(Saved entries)
= = = = = = =

(** [generate_schema(url, nombre, schema_type=schema_type, **kwargs)]:
    a keyword that is no parameter, or that names an argument already
    given, makes the call itself raise [TypeError]. *)
Definition generate_schema (url nombre schema_type : str) (kwargs : dict) : res pyval :=
  if forallb (fun k => bool_decide (k ∈ generate_schema_keywords)) (map fst kwargs)
  then
    let kw :=
      {| price_spec := get kwargs "price_spec";
         bank_defaults := get kwargs "bank_defaults";
         payment_service_defaults := get kwargs "payment_service_defaults";
         insurance_defaults := get kwargs "insurance_defaults";
         loan_defaults := get kwargs "loan_defaults";
         financial_product_defaults := get kwargs "financial_product_defaults";
         investment_defaults := get kwargs "investment_defaults";
         blog_defaults := get kwargs "blog_defaults" |} in
    let save := get_or kwargs "save" (PBool false) in
    let csv_path := get_or kwargs "csv_path" (S_ "extracciones.csv") in
    let jsonl_path := get_or kwargs "jsonl_path" (S_ "schemas.jsonl") in
    let as_script := get_or kwargs "as_script" (PBool false) in
    record ← build_schema_from_url E url nombre schema_type kw
               (get kwargs "offer_catalog_key") (get kwargs "aggregate_rating");
    _ ← (if truthy save then save_outputs io record csv_path jsonl_path else Ok tt);
    if truthy as_script then Ok (PStr (as_script_tag (r_schema record)))
    else Ok (PDict (record_to_dict record))
  else Raise TypeError.
(** The files below a directory node whose name matches, the directory's
    own first, then each subdirectory's in listing order. *)
Fixpoint walk_files (pattern base : string) (n : FS.node content)
  : list string :=
  match n with
  | FS.File _ => []
  | FS.Dir es =>
      (map (PosixPath.join base)
           (filter (fun x => Glob.fnmatch x pattern) (FS.file_names es))
       ++ (fix below (es : list (string * FS.node content)) : list string :=
             match es with
             | [] => []
             | (name, m) :: es' =>
                 walk_files pattern (PosixPath.join base name) m ++ below es'
             end) es)%list
  end.

(** Modelled from the spec: [maracas.utils.recursive_glob] is not among
    the sources. Discovery is "recursively via full subtree walk", and
    "recursive discovery returns all wav files in the subtree". *)
Definition recursive_glob (r : FS.node content) (treeroot pattern : string)
  : list string :=
  match FS.resolve r treeroot with
  | Some n => walk_files pattern treeroot n
  | None => []
  end.

(** [os.mkdir(path)]: it raises [OSError] when the system call fails and
    [ValueError] when the path holds a NUL character. *)
Definition os_mkdir (path : string) : M unit :=
  fun w =>
    let w := log (EvMkdir path) w in
    match FS.mkdir (root w) path with
    | inr r => (with_root r w, inr tt)
    | inl e => (w, inl (py_error e path))
    end.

= = = = = = =

• Exercise
Each line above that contains the word "PosixPath" should be copied.

• Task output
      (map (PosixPath.join base)
                 walk_files pattern (PosixPath.join base name) m ++ below es'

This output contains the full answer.